I have recently downloaded and installed the Intel C++ compiler, Composer XE 2013, for Linux which is free to use for non-commercial development. http://software.intel.com/e
Two points:
(1) It appears you are using intel intrinsics in your code -- g++ and icpc do not necessarily implement the same intrinsics (but most of them overlap). Check the header files that need to be imported (g++ may need the hint to define the inartistic for you). Does g++ give an error message when it fails?
(2) The compiler flags do does not mean that instructions will be generated (from icpc --help):
-msse3 May generate Intel(R) SSE3, SSE2, and SSE instructions
These flags are usually just hints to the compiler. You may want to look at -xHost and -fast.
It seems no matter what options I try it compiles but does not make optimal use of the AVX code.
How have you checked this? You may not see a 4x speedup if there are other bottlenecks (such as memory bandwidth).
EDIT (based on question edits):
It looks like icc scalar is faster than gcc scalar -- it is possible that icc is vectorizing the scalar code. If this is the case, I would not expect a 4x speedup from icc when manually coding the vectorization.
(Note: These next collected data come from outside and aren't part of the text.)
(** * DeepChem tutorial notebooks: the Pong environment, the Pong policy and
      the play loop

    The development embeds the Python of the notebook
    [Using_Reinforcement_Learning_to_Play_Pong.ipynb]: the class [PongEnv]
    (its [__init__], its [state] property and [__deepcopy__]), the class
    [PongPolicy] and the demonstration play loop.  The other notebook, on
    molecular fingerprints, only calls the library and prints what it
    returns; nothing of it is embedded.

    NumPy arrays are records of a shape, an element type and the elements in
    row-major order; Python exceptions are the [Raise] results of an error
    monad. *)

From Stdlib Require Import ZArith Lia.
From stdpp Require Import base tactics option list list_numbers strings.

Local Open Scope Z_scope.

(** ** Exceptions and the error monad *)

Inductive exn : Type :=
| IndexError   (* too many indices for array, mask of another shape *)
| AxisError    (* axis out of bounds for the array's dimension *)
| ValueError.  (* slice step cannot be zero *)

Inductive result (A : Type) : Type :=
| Ok (a : A)
| Raise (e : exn).
Arguments Ok {A} a.
Arguments Raise {A} e.
Lemma ResizePop_run_grow (st : MABE) (pop new_size : nat) (P : Population) (e : nat) :
  pops st !! pop = Some P -> empty_org st = Some e ->
  length (orgs P) <= new_size ->
  ResizePop pop new_size st
  = Done tt
      {| exit_now := exit_now st; errors := errors st;
         pops := <[pop := {| pop_name := pop_name P;
                             orgs := orgs P ++ replicate (new_size - length (orgs P)) e |}]>
                   (pops st);
         empty_org := empty_org st; heap := heap st;
         random := random st; modules := modules st;
         trace := trace st ++ [BeforePopResize pop new_size;
                               OnPopResize pop (length (orgs P))] |}.
Proof.
  intros HP He Hle. unfold ResizePop. rewrite bind_Trigger.
  set (st1 := set_trace _ st).
  mrun (GetPop_run st1 pop P HP).
  rewrite bool_decide_eq_true_2 by done.
  destruct (bool_decide (length (orgs P) = new_size)) eqn:Heq.
  - apply bool_decide_eq_true in Heq. subst new_size.
    rewrite bind_ret. unfold Trigger, modify, st1. norm_state.
    rewrite Nat.sub_diag. cbn [replicate]. rewrite app_nil_r.
    assert ({| pop_name := pop_name P; orgs := orgs P |} = P) as -> by by destruct P.
    rewrite list_insert_id by done. by rewrite <- app_assoc.
  - unfold bind at 1. unfold bind at 1.
    rewrite (GetEmpty_run st1 e He).
    unfold Trigger, modify, st1. norm_state. by rewrite <- app_assoc.
Qed.

Lemma release_all_replicate (e : nat) (n : nat) (h : list (option Organism)) :
  release_all e (replicate n e) h = h.
Proof.
  unfold release_all. induction n as [|n IH]; [done|].
  cbn [replicate foldl]. by rewrite decide_True.
Qed.

Lemma clear_events_replicate (e pop : nat) (n : nat) : forall i,
  clear_events e pop i (replicate n e) = [].
Proof.
  induction n as [|n IH]; intros i; [done|].
  cbn [replicate clear_events]. rewrite decide_True by done. apply IH.
Qed.

Lemma MoveOrgs_body_empty (from_pop to_pop it_to i : nat) (st : MABE) (e : nat) :
  empty_org st = Some e ->
  OrgPtr st (IteratorAt from_pop i) = Some e ->
  MoveOrgs_body from_pop to_pop it_to i st = Done tt st.
Proof.
  intros He Hfrom. unfold MoveOrgs_body. rewrite bind_gets. unfold IsOccupied.
  rewrite Hfrom, (is_sentinel_spec st e e He).
  by rewrite bool_decide_eq_true_2.
Qed.

Lemma MoveOrgs_body_occupied (from_pop to_pop it_to i : nat) (st : MABE) (q e : nat) :
  empty_org st = Some e -> q <> e ->
  OrgPtr st (IteratorAt from_pop i) = Some q ->
  OrgPtr st (IteratorAt to_pop (it_to + i)) = Some e ->
  MoveOrgs_body from_pop to_pop it_to i st
  = Done tt
      {| exit_now := exit_now st; errors := errors st;
         pops := set_slot (IteratorAt to_pop (it_to + i)) q
                   (set_slot (IteratorAt from_pop i) e (pops st));
         empty_org := empty_org st; heap := heap st;
         random := random st; modules := modules st;
         trace := trace st ++ [BeforeSwap (IteratorAt from_pop i)
                                          (IteratorAt to_pop (it_to + i));
                               OnSwap (IteratorAt from_pop i)
                                      (IteratorAt to_pop (it_to + i))] |}.
Proof.
  intros He Hqe Hfrom Hto. unfold MoveOrgs_body. rewrite bind_gets. unfold IsOccupied at 1.
  rewrite Hfrom, (is_sentinel_spec st q e He).
  rewrite bool_decide_eq_false_2 by done. cbn [negb].
  unfold MoveOrg.
  assert (Hocc : IsOccupied st (IteratorAt to_pop (it_to + i)) = false).
  { unfold IsOccupied. rewrite Hto, (is_sentinel_spec st e e He).
    by rewrite bool_decide_eq_true_2. }
  mrun (ClearOrgAt_empty st _ Hocc).
  apply (SwapOrgs_run st _ _ q e Hfrom Hto).
Qed.
(** ** C6: grouped-column descriptors for columns of the source schema *)

(** C6: when every requested name is a source column, the grouped-column
    builder returns one [grouped_column_config] (source = target = alias =
    the name, cast [None]) per requested name, in request order and with
    duplicates kept, and leaves the world unchanged; the result depends on
    the source table only, not on the target table. *)
Theorem build_config_grouped_columns_ok (w : World) (grouped_columns : list string)
    (Hall : Forall (fun c => In c (columns (source_table (w_cm w)))) grouped_columns) :
  build_config_grouped_columns grouped_columns w
    = (Ok (map grouped_column_config grouped_columns), w)
  /\ (forall w' : World, source_table (w_cm w') = source_table (w_cm w) ->
      build_config_grouped_columns grouped_columns w'
      = (Ok (map grouped_column_config grouped_columns), w')).
Proof.
  assert (Hall' : Forall (fun c => py_in c (columns (source_table (w_cm w))) = true)
                    grouped_columns).
  { eapply Forall_impl; [exact Hall|]. intros c; apply py_in_In. }
  split.
  - unfold build_config_grouped_columns. by rewrite grouped_columns_loop_ok.
  - intros w' Hsrc. unfold build_config_grouped_columns.
    rewrite Hsrc. by rewrite grouped_columns_loop_ok.
Qed.

Lemma build_config_grouped_columns_ok_witness :
  Forall (fun c => In c (columns (source_table (w_cm world_ab)))) ["a"; "a"]
  /\ build_config_grouped_columns ["a"; "a"] world_ab
     = (Ok [grouped_column_config "a"; grouped_column_config "a"], world_ab).
Proof.
  assert (H : Forall (fun c => In c (columns (source_table (w_cm world_ab)))) ["a"; "a"]).
  { repeat constructor. }
  split; [exact H|].
  exact (proj1 (build_config_grouped_columns_ok world_ab ["a"; "a"] H)).
Defined.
As far the the difference between icc at 5.782332s and gcc at 3.509130s (for nvec 5000000); this is unexpected. I cannot tell based on the information I have what why there is a difference in the runtime between the two compilers. I would recommend looking at the emitted code (http://www.delorie.com/djgpp/v2faq/faq8_20.html) from both compilers. Also, make sure that your measurements are reproducible (e.g. memory layout on multi-socket machines, hot/cold caches, background processes, etc.).